▸ **Work task**
Return, word for word, the line containing "(** [TaskService.Reopen]. *)" and every line after it through the last line of the records below.

Material shown below:

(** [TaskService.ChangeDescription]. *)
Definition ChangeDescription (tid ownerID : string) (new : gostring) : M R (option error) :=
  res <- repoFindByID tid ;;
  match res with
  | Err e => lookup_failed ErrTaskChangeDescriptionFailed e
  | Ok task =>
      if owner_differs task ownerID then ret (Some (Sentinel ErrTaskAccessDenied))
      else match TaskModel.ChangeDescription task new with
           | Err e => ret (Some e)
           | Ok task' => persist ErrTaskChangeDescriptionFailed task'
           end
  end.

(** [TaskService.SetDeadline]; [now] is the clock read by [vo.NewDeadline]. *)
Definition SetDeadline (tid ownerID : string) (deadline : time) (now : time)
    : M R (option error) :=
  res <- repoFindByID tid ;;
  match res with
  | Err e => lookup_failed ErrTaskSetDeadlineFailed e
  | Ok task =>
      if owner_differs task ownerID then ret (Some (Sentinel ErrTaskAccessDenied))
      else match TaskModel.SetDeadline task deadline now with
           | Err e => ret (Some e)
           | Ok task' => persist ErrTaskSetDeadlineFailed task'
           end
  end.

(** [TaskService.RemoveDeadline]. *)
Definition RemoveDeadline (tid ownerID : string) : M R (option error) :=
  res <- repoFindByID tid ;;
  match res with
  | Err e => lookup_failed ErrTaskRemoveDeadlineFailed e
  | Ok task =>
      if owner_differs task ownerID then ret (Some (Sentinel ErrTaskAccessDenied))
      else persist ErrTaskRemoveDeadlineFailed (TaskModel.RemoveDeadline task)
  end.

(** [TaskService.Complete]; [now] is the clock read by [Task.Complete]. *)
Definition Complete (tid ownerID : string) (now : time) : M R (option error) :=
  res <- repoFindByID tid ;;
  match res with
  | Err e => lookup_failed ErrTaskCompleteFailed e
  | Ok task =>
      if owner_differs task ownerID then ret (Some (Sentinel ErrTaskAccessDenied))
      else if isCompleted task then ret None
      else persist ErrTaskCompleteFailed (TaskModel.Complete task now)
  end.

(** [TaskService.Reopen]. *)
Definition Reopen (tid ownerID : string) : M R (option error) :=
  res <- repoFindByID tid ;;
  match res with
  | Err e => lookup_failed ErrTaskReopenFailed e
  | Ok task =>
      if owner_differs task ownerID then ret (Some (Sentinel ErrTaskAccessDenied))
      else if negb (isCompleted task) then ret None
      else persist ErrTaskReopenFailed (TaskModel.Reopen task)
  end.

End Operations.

End of Material shown.

▸ **Solution to the problem**
(** [TaskService.Reopen]. *)
Definition Reopen (tid ownerID : string) : M R (option error) :=
  res <- repoFindByID tid ;;
  match res with
  | Err e => lookup_failed ErrTaskReopenFailed e
  | Ok task =>
      if owner_differs task ownerID then ret (Some (Sentinel ErrTaskAccessDenied))
      else if negb (isCompleted task) then ret None
      else persist ErrTaskReopenFailed (TaskModel.Reopen task)
  end.

End Operations.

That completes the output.